Please note, this is a STATIC archive of website neilpatel.com from April 2020, cach3.com does not collect or store any user information, there is no "phishing" involved.
Neil Patel

How to Improve Your Subscription Based Business by Predicting Churn

Churn prediction is one of the most popular Big Data use cases in business. It consists of detecting customers who are likely to cancel a subscription to a service.

Although originally a telcom giant thing, this concerns businesses of all sizes, including startups. Now, thanks to prediction services and APIs, predictive analytics are no longer exclusive to big players that can afford to hire teams of data scientists.

As an example of how to use churn prediction to improve your business, let’s consider businesses that sell subscriptions. This can be telecom companies, SaaS companies, and any other company that sells a service for a monthly fee.

There are three possible strategies those businesses can use to generate more revenue: acquire more customers, upsell existing customers, or increase customer retention. All the efforts made as part of one of the strategies have a cost, and what we’re ultimately interested in is the return on investment: the ratio between the extra revenue that results from these efforts and their cost.

As we saw in a previous post, there are a number of things you can do to improve customer retention overall. But individualized customer retention is difficult because businesses usually have a lot of customers and cannot afford to spend much time on one. The costs would be too high and would outweigh the extra revenue. However, if you could predict in advance which customers are at risk of leaving, you could reduce customer retention efforts by directing them solely toward such customers.

Churn Prediction for All in 3 Steps

Churn prediction consists of detecting which customers are likely to cancel a subscription to a service based on how they use the service. We want to predict the answer to the following question, asked for each current customer: “Is this customer going to leave us within the next X months?” There are only two possible answers, yes or no, and it is what we call a binary classification task. Here, the input of the task is a customer and the output is the answer to the question (yes or no).
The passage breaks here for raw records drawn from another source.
(** * Users and posts service (src/index.js): model and properties

    The service is an Express application over two Mongoose models, [User]
    and [Post], with Joi validation of request bodies.  Every route handler
    of src/index.js is embedded as a function from the store (the two
    collections) and the request to the response and the new store.

    What the handlers call in their libraries is modelled beside them:
    - Joi: presence, base type and rules of each key in schema order, then
      the keys the schema does not declare ([abortEarly] as in Joi's
      preferences; its default, which the handlers use, is [true]);
    - Mongoose and the MongoDB driver: casting of ids, numbers and query
      operands, [findById], [findOne], [find] with a filter, [save],
      [remove], [populate], and the unique indexes on [_id] and [email];
    - the part of these libraries that has no closed description here (the
      e-mail syntax, the numeric strings, regular expressions beyond
      literal prefixes, date parsing) is a field of [Externals], so every
      theorem holds for whatever those functions are.

    Strings are Stdlib strings (8-bit characters); case folding acts on the
    ASCII letters.  A handler is followed on its own, from the request to
    the response, with no other request in between. *)

From Stdlib Require Import List String Ascii Bool ZArith QArith Lia DecimalString.
From Stdlib Require Import Sorted Permutation.
Import ListNotations.
Close Scope Q_scope.
Open Scope string_scope.

(** ** JavaScript values *)

(** A JavaScript number: a finite value (kept exact), an infinity, or NaN. *)
Inductive jsnum : Type :=
| Finite (q : Q)
| PosInf
| NegInf
| NaN.

Definition num_of_Z (z : Z) : jsnum := Finite (inject_Z z).

(** [a <= b] and [a < b] on numbers, false as soon as one side is NaN. *)
Definition num_leb (a b : jsnum) : bool :=
  match a, b with
  | NaN, _ | _, NaN => false
  | NegInf, _ => true
  | _, PosInf => true
  | Finite p, Finite q => Qle_bool p q
  | _, _ => false
  end.

Definition num_ltb (a b : jsnum) : bool :=
  match a, b with
  | NaN, _ | _, NaN => false
  | Finite p, Finite q => negb (Qle_bool q p)
  | NegInf, NegInf => false
  | NegInf, _ => true
  | PosInf, _ => false
  | Finite _, PosInf => true
  | Finite _, NegInf => false
  end.

(** A parsed JSON value. *)
#[warnings="-register-all"]
Inductive json : Type :=
| JNull
| JBool (b : bool)
| JNum (n : jsnum)
| JStr (s : string)
| JArr (items : list json)
| JObj (props : list (string * json)).

(** [req.body] after [express.json()]: an object (the empty one when the
    request has no JSON body) or an array.  The properties of an object are
    listed in the order of [Object.keys]. *)
Inductive reqbody : Type :=
| BObj (props : list (string * json))
| BArr (items : list json).

Fixpoint assoc (k : string) (m : list (string * json)) : option json :=
  match m with
  | [] => None
  | (k', v) :: rest => if String.eqb k k' then Some v else assoc k rest
  end.

(** [req.body.k]; [None] is [undefined]. *)
Definition body_prop (b : reqbody) (k : string) : option json :=
  match b with
  | BObj m => assoc k m
  | BArr _ => None
  end.

(** ** Library functions taken as parameters *)

Record Externals : Type := {
  (** the syntax check behind [Joi.string().email()] *)
  joi_email : string -> bool;
  (** whether [Joi.number()] converts the string to a number *)
  joi_numeric : string -> bool;
  (** JavaScript's [Number(s)] *)
  js_Number : string -> jsnum;
  (** [new RegExp(source, 'i')] for a source that is not a literal prefix:
      [None] is a SyntaxError, [Some f] the test for a match *)
  regexp_other : string -> option (string -> bool);
  (** Mongoose's cast of a supplied value to Date (milliseconds), [None]
      when the cast fails *)
  cast_Date : json -> option Z;
  (** Joi's number pattern asks for a digit *)
  joi_numeric_empty : joi_numeric "" = false
}.
(** A selection of the graph that does not select [t] does not see [t]
    come or go. *)
Lemma filter_add (P : triple → Prop) `{!∀ y, Decision (P y)} t g :
  ¬ P t → filter P (Graph.add t g) = filter P g.
Proof.
  intros HP. unfold Graph.add. case_decide; [done |].
  rewrite filter_app, (filter_cons_False P t []) by done.
  apply app_nil_r.
Qed.

Lemma filter_remove (P : triple → Prop) `{!∀ y, Decision (P y)} t g :
  ¬ P t → filter P (Graph.remove t g) = filter P g.
Proof.
  intros HP. unfold Graph.remove. induction g as [| y g IH]; [done |].
  destruct (decide (y = t)) as [-> | Hne].
  - rewrite (filter_cons_False (λ x, x ≠ t)) by (intros ?; done).
    rewrite (filter_cons_False P) by done. exact IH.
  - rewrite (filter_cons_True (λ x, x ≠ t)) by done.
    rewrite !(filter_cons P). rewrite IH. done.
Qed.

(** Removing one triple from a duplicate-free graph shortens a selection
    by at most one. *)
Lemma length_filter_remove (P : triple → Prop) `{!∀ y, Decision (P y)} t g :
  NoDup g → length (filter P g) ≤ S (length (filter P (Graph.remove t g))).
Proof.
  unfold Graph.remove. induction 1 as [| y g Hy Hnd IH]; [simpl; lia |].
  destruct (decide (y = t)) as [-> | Hne].
  - rewrite (filter_cons_False (λ x, x ≠ t)) by (intros ?; done).
    assert (filter (λ x, x ≠ t) g = g) as ->.
    { clear IH Hnd. induction g as [| z g IH]; [done |].
      rewrite filter_cons_True by (intros ->; apply Hy; left).
      f_equal. apply IH. intros ?. apply Hy. by right. }
    rewrite filter_cons. case_decide; simpl; lia.
  - rewrite (filter_cons_True (λ x, x ≠ t)) by done.
    rewrite !(filter_cons P). case_decide; simpl; lia.
Qed.
Fixpoint create_docker_container_loggers_from
    (central_log_path : string) (max_log_file_size : Z)
    (entries : list (string * yaml)) (docker_container_loggers : list (string * logger))
    : M (list (string * logger)) :=
  match entries with
  | [] => ret docker_container_loggers
  | entry :: rest =>
      loggers <- create_docker_container_logger central_log_path max_log_file_size
                   entry docker_container_loggers ;;
      create_docker_container_loggers_from central_log_path max_log_file_size rest loggers
  end.

Definition create_docker_container_loggers
    (config_yaml_read : yaml) (central_log_path : string) (max_log_file_size : Z)
    : M (list (string * logger)) :=
  section <- lift (dict_get config_yaml_read "docker_container" YNone) ;;
  entries <- lift (dict_items section) ;;
  create_docker_container_loggers_from central_log_path max_log_file_size entries [].

(** One of the four tests of lines 244 to 251; [shown] is the key named
    in the message. *)
Definition require_root_key (cfg : yaml) (key shown : string) (line : nat) : M unit :=
  present <- lift (py_in key cfg) ;;
  if negb present then
    raise (ValueError ("The '" ++ shown
                       ++ "' key is missing from the YAML file, Originating error on line "
                       ++ str_nat line ++ " in <" ++ module_name ++ ">"))
  else ret tt.

Definition call_os_makedirs (path : string) : M unit :=
  emit (Makedirs path) ;; lift (os_makedirs E path).

(** The three [except] clauses of lines 407 to 414. *)
Definition startup_handler {A} (err : exn) : M A :=
  let wrapped (prefix : string) (line : string) :=
      ValueError (prefix ++ str_exn err ++ ", Error on line" ++ line
                  ++ " in <" ++ module_name ++ ">") in
  if is_NameError err then raise (wrapped "NameError: " "408")
  else if is_KeyError err then raise (wrapped "KeyError: " "411")
  else raise (wrapped EmptyString "414").

(** The [try] block of lines 236 to 405. *)
Definition startup_body : M startup_variables :=
    (returned_yaml_read_config <- lift (read_yaml_config E "docker_log_redirect.yaml") ;;
     require_root_key returned_yaml_read_config "general" "general" 245 ;;
     require_root_key returned_yaml_read_config "docker_container" "software" 247 ;;
     require_root_key returned_yaml_read_config "email" "email" 249 ;;
     require_root_key returned_yaml_read_config "logging" "logging" 251 ;;
     let cfg := returned_yaml_read_config in
     v <- get_setting cfg "general" "central_log_path" ;;
     central_log_path <- yaml_value_validation_str "central_log_path" v ;;
     let central_log_path := os_path_abspath E central_log_path in
     (if negb (os_path_exists E central_log_path)
      then call_os_makedirs central_log_path else ret tt) ;;
     v <- get_setting cfg "general" "email_alerts" ;;
     email_alerts <- yaml_value_validation_bool "email_alerts" v ;;
     v <- get_setting cfg "general" "alert_program_errors" ;;
     alert_program_errors <- yaml_value_validation_bool "alert_program_errors" v ;;
     v <- get_setting cfg "logging" "max_log_file_size" ;;
     max_log_file_size <- yaml_value_validation_int "max_log_file_size" v ;;
     file_log_level <- get_setting cfg "logging" "file_log_level" ;;
     console_log_level <- get_setting cfg "logging" "console_log_level" ;;
     logging_format_option <- get_setting cfg "logging" "logging_format_option" ;;
     logging_handler_option <- get_setting cfg "logging" "logging_handler_option" ;;
     logging_backup_log_count <- get_setting cfg "logging" "logging_backup_log_count" ;;
     file_log_level <- yaml_value_validation_str "file_log_level" file_log_level ;;
     console_log_level <- yaml_value_validation_str "console_log_level" console_log_level ;;
     logging_handler_option <-
       yaml_value_validation_int "logging_handler_option" logging_handler_option ;;
     logging_backup_log_count <-
       yaml_value_validation_int "logging_backup_log_count" logging_backup_log_count ;;
     logging_format_option <-
       (if contains "%" (str_yaml logging_format_option) then
          match logging_format_option with
          | YStr s => ret (YStr (replace "'" EmptyString s))
          | other => raise (no_attribute other "replace")
          end
        else
          z <- yaml_value_validation_int "logging_format_option" logging_format_option ;;
          ret (YInt z)) ;;
     root_logger <-
       lift (create_logger E central_log_path module_name "docker_log_redirect.log"
               max_log_file_size file_log_level console_log_level
               logging_backup_log_count logging_format_option logging_handler_option) ;;
     docker_container_loggers <-
       create_docker_container_loggers cfg central_log_path max_log_file_size ;;
     smtp <- get_setting cfg "email" "smtp" ;;
     authentication_required <- get_setting cfg "email" "authentication_required" ;;
     use_tls <- get_setting cfg "email" "use_tls" ;;
     username <- get_setting cfg "email" "username" ;;
     password <- get_setting cfg "email" "password" ;;
     from_email <- get_setting cfg "email" "from_email" ;;
     to_email <- get_setting cfg "email" "to_email" ;;
     smtp <- yaml_value_validation_str "smtp" smtp ;;
     authentication_required <-
       yaml_value_validation_bool "authentication_required" authentication_required ;;
     use_tls <- yaml_value_validation_bool "use_tls" use_tls ;;
     username <- yaml_value_validation_str "username" username ;;
     password <- yaml_value_validation_str "password" password ;;
     from_email <- yaml_value_validation_str "from_email" from_email ;;
     to_email <- yaml_value_validation_str "to_email" to_email ;;
     ret (mkStartup cfg central_log_path email_alerts alert_program_errors root_logger
            docker_container_loggers
            (mkEmail smtp authentication_required use_tls username password
               from_email to_email false))).

Definition populate_startup_variables : M startup_variables :=
  try_except startup_body is_Exception startup_handler.

(** ** One pass and the loop around it: [main] *)

Definition str_status (s : status) : string :=
  match s with Started => "Started" | Failed => "Failed" end.

Definition call_send_email (settings : email_settings) (subject body : string)
    (root_logger : logger) : M unit :=
  emit (Email subject body) ;; lift (send_email E settings subject body root_logger).

(** The handler of lines 469 to 504. *)
Definition main_handler (root_logger : logger) (email_alerts alert_program_errors : bool)
    (settings : email_settings) (err : exn) : M unit :=
  line <- exc_lineno ;;
  emit (Print (datetime_now E ++ "|Error|" ++ str_exn err ++ ", Error on line " ++ line
               ++ " in <" ++ module_name ++ ">")) ;;
  emit (Print (datetime_now E ++ "|Error|" ++ str_exn err)) ;;
  emit (Print (datetime_now E
               ++ "|Info|See log for more details. You may need to enable debugging for more information.")) ;;
  emit (Log root_logger ERROR (str_exn err)) ;;
  (if alert_program_errors && email_alerts then
     emit (Log root_logger ERROR "Sending email notification") ;;
     try_except
       (call_send_email settings "Docker Log Redirect Program Issue Occured"
          (datetime_now E ++ "|Error|Exception Thrown|" ++ str_exn err) root_logger)
       is_Exception
       (fun err => emit (Log root_logger ERROR (str_exn err)))
   else if negb alert_program_errors then
     emit (Log root_logger DEBUG "The user chooses not to send program errors to email")
   else
     emit (Log root_logger ERROR
             "The user did not choose an option on sending program errors to email. Continuing to exit")) ;;
  emit (Log root_logger ERROR "Exiting because of the exception error....") ;;
  raise SystemExit.

Definition main : M unit :=
  startup_variables <- populate_startup_variables ;;
  let email_alerts := email_alerts startup_variables in
  let alert_program_errors := alert_program_errors startup_variables in
  let root_logger := root_logger startup_variables in
  let docker_container_loggers := docker_container_loggers startup_variables in
  let email_settings := startup_email_settings startup_variables in
  emit (Log root_logger INFO
          "######################################################################") ;;
  emit (Log root_logger INFO
          "                   Docker Log Redirect - New Loop                     ") ;;
  emit (Log root_logger INFO
          "######################################################################") ;;
  try_except
    (thread_status <-
       at_line 440 (create_docker_log_threads docker_container_loggers root_logger) ;;
     let total_thread_status_entries := List.length thread_status in
     for_each thread_status (fun thread_status_of_dictionary =>
       for_each (enumerate_from 0 thread_status_of_dictionary) (fun index_value =>
         let index := fst index_value in
         let status := str_status (Status (snd index_value)) in
         let container_name := container_name (snd index_value) in
         if email_alerts then
           emit (Log root_logger INFO
                   ("Sending email. Entry " ++ str_nat (index + 1) ++ " of "
                    ++ str_nat total_thread_status_entries)) ;;
           at_line 463
             (call_send_email email_settings
                ("Docker Log Redirect Event for " ++ container_name
                 ++ ". Status = " ++ status)
                ("A docker redirect event has occured. Status of the docker log redirect = "
                 ++ status)
                root_logger)
         else
           emit (Log root_logger INFO
                   "Email alerting is disabled. The found log event is not be sent"))))
    is_ValueError
    (main_handler root_logger email_alerts alert_program_errors email_settings) ;;
  emit (Log root_logger INFO
          "The main program will sleep for 1 hour and validate the docker log redirect threads are still running.").

Definition call_time_sleep : M unit :=
  fun st => (Ret tt, mkState (time_sleep E (live st)) (trace st) (tb_lineno st)).

(** The first [passes] turns of the [while True] loop of line 525. *)
Fixpoint main_loop (passes : nat) : M unit :=
  match passes with
  | O => ret tt
  | S n => main ;; call_time_sleep ;; main_loop n
  end.

End Program.

(* ===================================================================== *)
(** * Concrete collaborators, used to run the program on examples *)
(* ===================================================================== *)

(** The interpreter's main thread and a reader thread as [repr] shows
    them. *)
Definition main_thread : thread := mkThread "_MainThread" "MainThread" "started 140213".

Definition watcher (name : string) : thread := mkThread "Thread" name "started daemon 140214".

(** A start state: only the main thread is alive, nothing has happened. *)
Definition initial_state : state := mkState [main_thread] [] 0.

(** A complete configuration with the given containers and alert flags. *)
Definition sample_config (containers : list (string * string)) (alerts errors : bool) : yaml :=
  YDict [
    ("general", YDict [("central_log_path", YStr "/var/log/docker");
                       ("email_alerts", YBool alerts);
                       ("alert_program_errors", YBool errors)]);
    ("docker_container",
       YDict (map (fun c => (fst c, YDict [("container_name", YStr (fst c));
                                             ("log_name", YStr (snd c))])) containers));
    ("email", YDict [("smtp", YStr "smtp.example.org");
                     ("authentication_required", YBool false);
                     ("use_tls", YBool false);
                     ("username", YStr "user");
                     ("password", YStr "secret");
                     ("from_email", YStr "from@example.org");
                     ("to_email", YStr "to@example.org")]);
    ("logging", YDict [("max_log_file_size", YInt 1000000);
                       ("file_log_level", YStr "INFO");
                       ("console_log_level", YStr "INFO");
                       ("logging_format_option", YInt 1);
                       ("logging_handler_option", YInt 2);
                       ("logging_backup_log_count", YInt 4)])
  ].

(** Collaborators under which everything works: every thread starts and
    stays alive, [failing] names the thread names whose start raises, the
    configuration is [cfg] and the log stream delivers [stream]. *)
Definition collaborators_with (failing : list string) (cfg : outcome yaml)
    (stream : list (list byte)) : collaborators := {|
  start_function_thread := fun _ _ thread_name ts =>
    if existsb (String.eqb thread_name) failing
    then (Raise (OtherException "RuntimeError" "can't start new thread"), ts)
    else (Ret tt, (ts ++ [watcher thread_name])%list);
  Popen := fun _ => Ret stream;
  read_yaml_config := fun _ => cfg;
  create_logger := fun _ logger_name _ _ _ _ _ _ _ => Ret logger_name;
  send_email := fun _ _ _ _ => Ret tt;
  os_path_abspath := fun p => p;
  os_path_exists := fun _ => true;
  os_makedirs := fun _ => Ret tt;
  datetime_now := "2021-06-01 12:00:00";
  time_sleep := fun ts => ts
|}.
Being able to predict churn based on customer data has proven extremely valuable to big telecom companies. Now, thanks to prediction services such as BigML, it’s accessible to businesses of all sizes. In this post, we’re going to see step by step how to predict churn. The process is as follows:

  1. Gather historical customer data that you save to a CSV file.
  2. Upload that data to a prediction service that automatically creates a “predictive model.”
  3. Use the model on each current customer to predict whether they are at risk of leaving.

Step 1: Gather Data

Churn prediction is based on machine learning, which is a term for artificial intelligence techniques where “intelligence” is built by referring to examples. When predicting whether a customer is going to leave within X months, he or she is compared with examples of customers who stayed or left within X months.

Feature Engineering

To make these comparisons, we need a way to represent customers based on information about them that impacted whether they churned or not.

Feature Types

Each piece of information we use to represent customers is called a “feature” and the activity of finding useful features is called “feature engineering.” For churn, we would have 4 types of features:

  1. customer features: basic information about the customer (e.g., age, income, house value, college education)
  2. support features: characterizations of the customer’s interactions with customer support (e.g., number of interactions, topics of questions asked, satisfaction ratings)
  3. usage features: characterizations of the customer’s usage of the service
  4. contextual features: any other contextual information we have about the customer

Feature engineering really is where churn prediction changes from one business to the other. You’ll note that of the features listed above, customer and support are quite generic, whereas usage and contextual are specific to the service you’re selling. Also, the more features, the better. Don’t fret if you’re not sure whether a particular feature is useful. If it isn’t, it will be easily discarded when creating the model.

Examples

For a telecom company looking to predict churn, the features could be:

For a SaaS company, we would be concerned with features such as:

Time Frames

In a company that sells monthly plans, we typically would be looking at who’s at risk of cancelling now (X=1), based on last month’s usage. This means that we would be computing usage feature values based on the previous month only. Alternatively, it may make more sense in your particular case to look at usage over 2 or 3 previous months in order to capture information that has an impact on whether a customer churns or not. In that case, we would average usage feature values over this duration.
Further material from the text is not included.